(Saved entries)
Lemma wp_poll (I : W -> Prop) (P : Prop) interval timeout (condition : IO W bool) w :
  (forall w, I w -> wp condition (fun r w' => I w' /\ (r = Ok true -> P)) w) -> (forall d t, keeps I (Select d t)) -> I w ->
  wp (PollUntilContextTimeout interval timeout condition) (fun r w' => I w' /\ (r = Ok tt -> P)) w.
Proof.
  intros Hc Hs HI. unfold PollUntilContextTimeout. wp_step.
  eapply wp_mono; [apply (wp_retry I (fun polled _ => polled = Ok tt -> P)); [|by intros d t w1; apply Hs|done]|].
  - intros w1 HI1. do 2 wp_step. eapply wp_mono; [by apply Hc|]. intros [[|]|e] w2 [HI2 HP]; cbn [after]; wp_step; (split; [done|]); intros v [= <-]; auto; done.
  - intros [polled|e] w1 [HI1 HP]; cbn [after]; [|done]. wp_step. split; [done|]. by apply HP.
Qed.

End Poll.

(** A poll with a variable of its own. *)
Definition with_local {S W A} (s : S) (m : IO (S * W) A) : IO W A := fun w => let '(r, (_, w')) := m (s, w) in (r, w').
#[global] Instance local_timer {S W} `{Timer W} : Timer (S * W) := {|
  Now sw := Now sw.2;
  Select deadline tick := on_world (Select deadline tick)
|}.

Lemma wp_local {S W A} (s : S) (m : IO (S * W) A) Q (w : W) : wp m (fun r sw' => Q r sw'.2) (s, w) -> wp (with_local s m) Q w.
Proof. unfold wp, with_local. by destruct (m (s, w)) as [r [s' w']]. Qed.

(** ** The hold of the node agents (install_quiescence.go) *)

(** A missing generation is 0 in the typed object, and is not one. *)
Definition bindingAcknowledgesTransitionDeny (binding : VPNWorkloadBinding) (planID : string) : bool :=
  let status := wb_Status binding in
  let tracked kind := List.filter (fun condition => String.eqb (c_Type condition) kind) (wbs_Conditions status) in
  let denied kind :=
    match tracked kind with
    | [] => false
    | conditions => forallb (fun condition => negb (bool_decide (c_Status condition = ConditionTrue))) conditions
    end in
  negb (wbs_ObservedGeneration status =? 0) && (wbs_ObservedGeneration status =? Generation (wb_Meta binding)) &&
  (wbs_AppliedGeneration status =? 0) &&
  match wbs_Agent status with Some agent => String.eqb (nao_InstanceID agent) planID | None => false end &&
  denied ConditionProgrammed && denied ConditionReady && denied ConditionNodeReady.

(** Every scheduled agent runs the current template. *)
Definition agents_rolled_out (agent : DaemonSet) : bool :=
  (1 <=? ds_DesiredNumberScheduled agent) && (Generation (ds_Meta agent) <=? ds_ObservedGeneration agent) &&
  (ds_UpdatedNumberScheduled agent =? ds_DesiredNumberScheduled agent) && (ds_NumberReady agent =? ds_DesiredNumberScheduled agent) &&
  (ds_NumberAvailable agent =? ds_DesiredNumberScheduled agent) && (ds_NumberUnavailable agent =? 0).

(** The held agent's template: the image of the successor, the release it still
    reports, the hold and the plan. *)
Fixpoint with_identity (args : list string) (identities : list (string * string)) : res (list string) :=
  match identities with
  | [] => Ok args
  | (prefix, value) :: rest =>
      match optionalSingularArgument args prefix with
      | Fail e => Fail e
      | Ok existing =>
          if negb (str_empty existing) && negb (String.eqb existing value) then Fail (ENew "source node agent has a foreign argument")
          else with_identity (if str_empty existing then args ++ [prefix +:+ value] else args) rest
      end
  end.

Definition held_args (args : list string) (plan : InstallPlan) : res (list string) :=
  match with_identity args [("--cni-release-version=", rel_Version (ip_Source plan));
                            ("--cni-release-manifest-digest=", rel_ManifestDigest (ip_Source plan))] with
  | Ok args => Ok (args ++ ["--observation-capability-hold=true"; "--observation-capability-hold-id=" +:+ ip_PlanID plan])
  | Fail e => Fail e
  end.

Fixpoint replace_container (containers : list ReleaseContainer) (name : string) (change : ReleaseContainer -> ReleaseContainer) : list ReleaseContainer :=
  match containers with
  | [] => []
  | container :: rest =>
      if String.eqb (rc_Name container) name then change container :: rest else container :: replace_container rest name change
  end.

Definition set_template (template : PodTemplate) (agent : DaemonSet) : DaemonSet :=
  mkDaemonSet (ds_Meta agent) template (ds_ObservedGeneration agent) (ds_DesiredNumberScheduled agent) (ds_UpdatedNumberScheduled agent)
    (ds_NumberReady agent) (ds_NumberAvailable agent) (ds_NumberUnavailable agent).

Definition held_agent (agent : DaemonSet) (plan : InstallPlan) : res DaemonSet :=
  let template := ds_Template agent in
  container ← requiredContainer (pt_Containers template) "node-agent";
  held ← observationCapabilityHeld (rc_Args container);
  if held : bool then Fail (ENew "source node agent already contains an unbound transition hold")
  else
    match rm_Images (ip_Target plan) !! "waycloak-node-agent" with
    | None => Fail (ENew "reviewed target lacks an exact node-agent image")
    | Some artifact =>
        if str_empty (af_Repository artifact) || negb (validDigest (af_Digest artifact))
        then Fail (ENew "reviewed target lacks an exact node-agent image")
        else
          args ← held_args (rc_Args container) plan;
          let existing := map_get (pt_Annotations template) installTransitionPlanKey in
          if negb (str_empty existing) && negb (String.eqb existing (ip_PlanID plan))
          then Fail (ENew "source node agent contains a foreign transition hold")
          else Ok (set_template (mkPodTemplate (<[installTransitionPlanKey := ip_PlanID plan]> (pt_Annotations template))
                 (pt_InitContainers template)
                 (replace_container (pt_Containers template) "node-agent"
                    (fun container => mkReleaseContainer (rc_Name container) (artifact_ref artifact) args (rc_VolumeMounts container)))
                 (pt_Volumes template) (pt_NodeSelector template)) agent)
    end.

Section Quiescence.
Context `{ReleaseJson} `{ReleaseObjects} {W : Type} `{Timer W}.
Context `{Getter W CustomResourceDefinition} `{Getter W Deployment} `{Getter W DaemonSet} `{Getter W VPNGatewayClass}
  `{Getter W Secret} `{Lister W Secret} `{Updater W DaemonSet} `{Lister W VPNWorkloadBinding}.

Definition agent_key (plan : InstallPlan) : ObjectKey := mkObjectKey (ip_Namespace plan) (chartFullname (ip_Release plan) +:+ "-node-agent").

(** The checkpoint that is waited for is the quiesced one of its kind. *)
Definition quiesced_at (c : deployedReleaseComponents) (plan : InstallPlan) (expected : checkpoint) : bool :=
  match expected with
  | CheckpointQuiescedClassWithdrawn => exactQuiescedComponents c plan true
  | CheckpointQuiescedClassReplaced => exactQuiescedClassReplacedComponents c plan
  | _ => exactQuiescedComponents c plan false
  end.

Definition quiescent (plan : InstallPlan) (expected : checkpoint) : IO W bool :=
  observed ← io_try (observeDeployedReleaseComponents (ip_Namespace plan) (ip_Release plan));
  match observed with
  | Fail _ => mret false
  | Ok c =>
      if negb (quiesced_at c plan expected) then mret false
      else
        agent ← k8s_Get (T := DaemonSet) (agent_key plan);
        if negb (agents_rolled_out agent) then mret false
        else
          bindings ← k8s_List (T := VPNWorkloadBinding) ListAll;
          mret (forallb (fun binding => bindingAcknowledgesTransitionDeny binding (ip_PlanID plan)) bindings)
  end.

Definition waitForTransitionQuiescence (plan : InstallPlan) (expected : checkpoint) : IO W unit :=
  io_wrap "wait for every node attachment to acknowledge transition deny"
    (PollUntilContextTimeout (250 * Millisecond) (2 * Minute) (quiescent plan expected)).

(** Which quiesced checkpoint follows, whether it is already reached, and
    whether the components are those of the checkpoint before it. *)
Definition quiescence_goal (c : deployedReleaseComponents) (plan : InstallPlan) : checkpoint * bool * bool :=
  let source := ip_Source plan in
  match dc_Class c with
  | None => (CheckpointQuiescedClassWithdrawn, exactQuiescedComponents c plan true, exactSourceComponents c source true)
  | Some _ =>
      if exactClassReplacedComponents c source (ip_Target plan) || exactQuiescedClassReplacedComponents c plan
      then (CheckpointQuiescedClassReplaced, exactQuiescedClassReplacedComponents c plan,
            exactClassReplacedComponents c source (ip_Target plan))
      else (CheckpointQuiesced, exactQuiescedComponents c plan false, exactSourceComponents c source false)
  end.

Definition ensureTransitionQuiescence (plan : InstallPlan) : IO W unit :=
  c ← io_wrap "observe pre-transition quiescence boundary" (observeDeployedReleaseComponents (ip_Namespace plan) (ip_Release plan));
  let '(expected, alreadyQuiesced, validSource) := quiescence_goal c plan in
  if alreadyQuiesced : bool then waitForTransitionQuiescence plan expected
  else if negb validSource then io_fail (ENew "refusing transition quiescence outside the exact journal-bound source checkpoint")
  else
    agent ← io_wrap "read exact source node agent for transition hold" (k8s_Get (T := DaemonSet) (agent_key plan));
    held ← io_lift (held_agent agent plan);
    io_wrap "install exact transition deny hold" (k8s_Update held) ;;
    waitForTransitionQuiescence plan expected.

End Quiescence.

(** ** The rollout of the gateways (install_gateway_rollout.go) *)

Definition gatewayRolloutTimeout : duration := 5 * Minute.

Definition resourceCurrentReady (conditions : list Condition) (generation : Z) : bool :=
  existsb (fun condition => String.eqb (c_Type condition) ConditionReady && bool_decide (c_Status condition = ConditionTrue) &&
                            (c_ObservedGeneration condition =? generation)) conditions.
Definition gatewayCurrentReady (gateway : VPNGateway) : bool :=
  resourceCurrentReady (gw_Conditions (gw_Status gateway)) (Generation (gw_Meta gateway)).

(** The last container of a name counts. *)
Definition last_values {V} (entries : list (string * V)) : gmap string V := foldl (fun m entry => <[entry.1 := entry.2]> m) ∅ entries.
Definition failed_status (message : string) (now : time) (current : WaycloakInstallation) : InstallationStatus :=
  let s := wi_Status current in
  let generation := Generation (wi_Meta current) in
  mkInstallationStatus generation (ist_ReadyGeneration s) (ist_AppliedVersion s) (ist_AppliedManifestDigest s) (ist_AppliedIntentDigest s)
    (ist_ActiveGeneration s) (ist_ActivePlanID s) (ist_Phase s) (set_ready now s ConditionFalse "ReconciliationFailed" message generation).

Definition suspended_status (now : time) (current : WaycloakInstallation) : InstallationStatus :=
  let s := wi_Status current in
  let generation := Generation (wi_Meta current) in
  mkInstallationStatus generation (ist_ReadyGeneration s) (ist_AppliedVersion s) (ist_AppliedManifestDigest s) (ist_AppliedIntentDigest s)
    (ist_ActiveGeneration s) (ist_ActivePlanID s) "Suspended"
    (set_ready now s ConditionFalse "Suspended" "New installation intent is suspended; existing runtime is retained" generation).

Definition active_status (snapshot : journal) (phase : string) (now : time) (current : WaycloakInstallation) : InstallationStatus :=
  let s := wi_Status current in
  let generation := Generation (wi_Meta current) in
  mkInstallationStatus generation (ist_ReadyGeneration s) (ist_AppliedVersion s) (ist_AppliedManifestDigest s) (ist_AppliedIntentDigest s)
    (j_Generation snapshot) (ip_PlanID (ni_Plan (j_Snapshot snapshot))) phase
    (set_ready now s ConditionFalse "Reconciling" "Reconciling immutable installation intent; newer generations wait for this transition" generation).
(* ===== verification/UniqueKey.v ===== *)
(** * Composite keys

    [unique_key] of [include/pawndb/types/unique_key.h] and
    [src/unique_key.cpp]: a table id and a tuple key, one byte each.  The hash
    is the table id alone, so all locks of one table share a home slot. *)
From S2P Require Import Prelude.

Record unique_key := mkKey {
  table_id_ : Z;
  tuple_key_ : Z
}.

#[export] Instance unique_key_eq_dec : EqDecision unique_key.
Proof. solve_decision. Defined.

(** [unique_key()] *)
Definition unique_key_default : unique_key := mkKey 0 0.

(** [unique_key(tp_id_t, tbl_row_t)], whose arguments are bytes, and the copy
    constructor *)
Definition key_make (table_id tuple_key : Z) : unique_key :=
  mkKey (u8 table_id) (u8 tuple_key).
Definition key_copy (other : unique_key) : unique_key :=
  mkKey (table_id_ other) (tuple_key_ other).

(** The members are one-byte integers. *)
Definition key_wf (k : unique_key) : Prop :=
  is_byte (table_id_ k) /\ is_byte (tuple_key_ k).

(** [operator=(const unique_key&)] *)
Definition key_assign (this other : unique_key) : unique_key :=
  mkKey (table_id_ other) (tuple_key_ other).

Definition assemble_ (this : unique_key) (table_id tuple_key : Z) : unique_key :=
  mkKey table_id tuple_key.

Definition disassemble_ (this : unique_key) : Z * Z :=
  (table_id_ this, tuple_key_ this).

Definition hash_ (this : unique_key) : Z := table_id_ this.

Definition equals_ (this other : unique_key) : bool :=
  (table_id_ this =? table_id_ other) && (tuple_key_ this =? tuple_key_ other).

(** Unlike [operator=], this copies the tuple key only. *)
Definition copy_from_ (this other : unique_key) : unique_key :=
  mkKey (table_id_ this) (tuple_key_ other).

(** Moving a key copies it. *)
Definition copy_ (this : unique_key) : unique_key := key_copy this.
Definition move_ (this : unique_key) : unique_key := key_copy this.
Definition move_from_ (this other : unique_key) : unique_key := key_assign this other.

Lemma equals_spec k k' : equals_ k k' = true <-> k = k'.
Proof.
  unfold equals_. rewrite andb_true_iff, !Z.eqb_eq.
  destruct k, k'; simpl. split; [intros [-> ->] | intros [= -> ->]]; done.
Qed.

Lemma equals_refl k : equals_ k k = true.
Proof. by apply equals_spec. Qed.

Lemma assemble_disassemble k t r : disassemble_ (assemble_ k t r) = (t, r).
Proof. reflexivity. Qed.

(** What [copy_from_] does not copy: the result equals the source exactly
    when the two keys already agreed on the table. *)
Lemma copy_from_equals k k' :
  equals_ (copy_from_ k k') k' = (table_id_ k =? table_id_ k').
Proof. unfold equals_. simpl. rewrite Z.eqb_refl. by destruct (_ =? _). Qed.

(** The two ways to copy over a key differ: [move_from_] replaces the whole
    key, [copy_from_] keeps the table of the target. *)
Lemma move_from_equals k k' : equals_ (move_from_ k k') (copy_ k') = true.
Proof. by apply equals_spec. Qed.

Lemma key_make_wf t r : key_wf (key_make t r).
Proof. split; apply Z.mod_pos_bound; lia. Qed.

#[export] Hint Rewrite equals_refl : pawn.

--- EXERCISE PROMPT ---
Considering only the records above, state the number of lines that include the word "negb", with nothing added.

--- SOLUTION BELOW ---
8